The private business elite and foreign corporations tolerated an expanding bureaucracy during the export-led booms of the 1990s and 2000s. But since the global financial crisis began in 2008, this has become increasingly untenable. The latest decrees on bureaucratic life echo the calls by Xi’s predecessor, Hu Jintao, at the recent 18th party congress for the building of a “service type” government—similar to “small government” demands of financial elites in the West.
In another move, Xi made a visit to a “Road to National Renewal” exhibition last week, with other six new members of the Politburo Standing Committee. There he warned that “empty talk does damage to the country.” This marks a clampdown on any ideological differences that might open the door for the working class to challenge the regime.
Immediately after Xi’s comment, the state press singled out former Chongqing party secretary Bo Xilai, who was expelled from the party earlier this year for corruption, as an example of someone who engaged in “empty talk.” Bo represented a layer of the bureaucracy that opposed undermining the country’s biggest state-owned enterprises, and instead proposed that they be developed into national corporate champions in world markets.
At the same time, Bo made populist appeals against the widening wealth gap, and called for a “profitable” state sector as a means of financing public spending to alleviate social tensions.

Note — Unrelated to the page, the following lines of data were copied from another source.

(** * chromium-bidi: subscription manager, network utilities, log helper

    A shallow embedding of [SubscriptionManager.ts] (the subscription store
    of the BiDi mapper) together with models of the helpers exercised by
    [NetworkUtils.spec.ts] and [logHelper.spec.ts], and the properties the
    specification states about them. *)

From stdpp Require Import gmap strings list fin_maps sorting pretty.
From Stdlib Require Import Ascii QArith Qround.
Close Scope Q_scope.
Open Scope string_scope.
Open Scope list_scope.

(** * JavaScript [Map] with observable key order

    [Array.from(map.keys())] lists the keys in insertion order, so the outer
    map of the manager, the only one whose keys are enumerated, is an
    association list in insertion order.  [set] on a present key replaces
    the value in place, on an absent key appends; [delete] drops the
    entry. *)
Section JsMap.
Context {K V : Type} `{EqDecision K}.

Fixpoint jm_get (k : K) (m : list (K * V)) : option V :=
  match m with
  | [] => None
  | (k', v) :: m' => if decide (k = k') then Some v else jm_get k m'
  end.

Definition jm_has (k : K) (m : list (K * V)) : bool :=
  bool_decide (is_Some (jm_get k m)).

Fixpoint jm_set (k : K) (v : V) (m : list (K * V)) : list (K * V) :=
  match m with
  | [] => [(k, v)]
  | (k', v') :: m' =>
      if decide (k = k') then (k, v) :: m' else (k', v') :: jm_set k v m'
  end.

Fixpoint jm_delete (k : K) (m : list (K * V)) : list (K * V) :=
  match m with
  | [] => []
  | (k', v') :: m' =>
      if decide (k = k') then m' else (k', v') :: jm_delete k m'
  end.

Definition jm_keys (m : list (K * V)) : list K := m.*1.
End JsMap.

Module SubscriptionManager.

(** ** Collaborators that are not part of the file

    [protocol.js] supplies the event-name constants: for each of the four
    modules the group name [X.AllEvents] and the table
    [Object.values(X.EventNames)].  They are taken as they come. *)
Record Protocol := {
  BrowsingContext_AllEvents : string;
  BrowsingContext_EventNames : list string;
  Log_AllEvents : string;
  Log_EventNames : list string;
  Network_AllEvents : string;
  Network_EventNames : list string;
  Script_AllEvents : string;
  Script_EventNames : list string;
}.

(** Modelled from the spec: [BrowsingContextStorage] (its file is not among
    the sources).  The spec gives it [findTopLevel(id) -> id] and
    [get(id) -> Context | error], the error for an unknown context id being
    [no such frame].  [hasContext id] says whether [getContext(id)]
    returns. *)
Record BrowsingContextStorage := {
  findTopLevelContextId : option string → option string;
  hasContext : string → bool;
}.

(** ** The store

    [#channelToContextToEventMap]: channel (or [null]) to browsing context
    (or [null]) to event name to priority.  The two inner maps are only
    read with [has]/[get]/[size] and written with [set]/[delete], so they
    are finite maps; [null] is [None]. *)
Record SubscriptionManager := {
  subscriptionPriority : N;
  channelToContextToEventMap :
    list (option string * gmap (option string) (gmap string N));
}.

Definition empty_manager : SubscriptionManager :=
  {| subscriptionPriority := 0; channelToContextToEventMap := [] |}.

(** [#subscriptionPriority++] on a JavaScript number: integers are exact up
    to [2^53], where adding one no longer changes the value. *)
Definition next_priority (p : N) : N :=
  if decide (p = 2 ^ 53)%N then p else (p + 1)%N.

(** The priority recorded for [(channel, contextId, event)], if any:
    [map.get(channel)?.get(contextId)?.get(event)]. *)
Definition subscription (s : SubscriptionManager)
    (channel contextId : option string) (event : string) : option N :=
  match jm_get channel (channelToContextToEventMap s) with
  | None => None
  | Some contextToEventMap => contextToEventMap !! contextId ≫= (.!! event)
  end.

(** A JavaScript [Set] of strings, in insertion order. *)
Definition set_add (x : string) (s : list string) : list string :=
  if decide (x ∈ s) then s else s ++ [x].

(** [cartesianProduct(a, b)] for two arrays:
    [a.flatMap((d) => b.map((e) => [d, e].flat()))]. *)
Definition cartesianProduct {A B} (a : list A) (b : list B) : list (A * B) :=
  d ← a; (λ e, (d, e)) <$> b.

(** [a] stands before [b] in [l]. *)
Definition before {A} (a b : A) (l : list A) : Prop :=
  ∃ l1 l2 l3, l = l1 ++ a :: l2 ++ b :: l3.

This generated sharp factional conflict within the CCP bureaucracy in the lead up to this year’s 18th party congress. The dominant sections of the regime had agreed to a joint report with the World Bank, called China 2030. The document calls for a further opening up of the economy to international capital, which will involve the privatisation of the remaining 100,000 state enterprises and the deregulation of much of the economy, ranging from state-controlled land to credit.
Bo’s posturing in favour of social reforms ran the risk of heightening expectations in the working class and creating political difficulties for the regime in imposing its open market agenda. While Bo has been ousted over corruption allegations, the concerns remain. Xi’s call for a ban on “empty talk” reflects fears in Beijing that any public discussion on economic policy or social inequality could fuel popular discontent.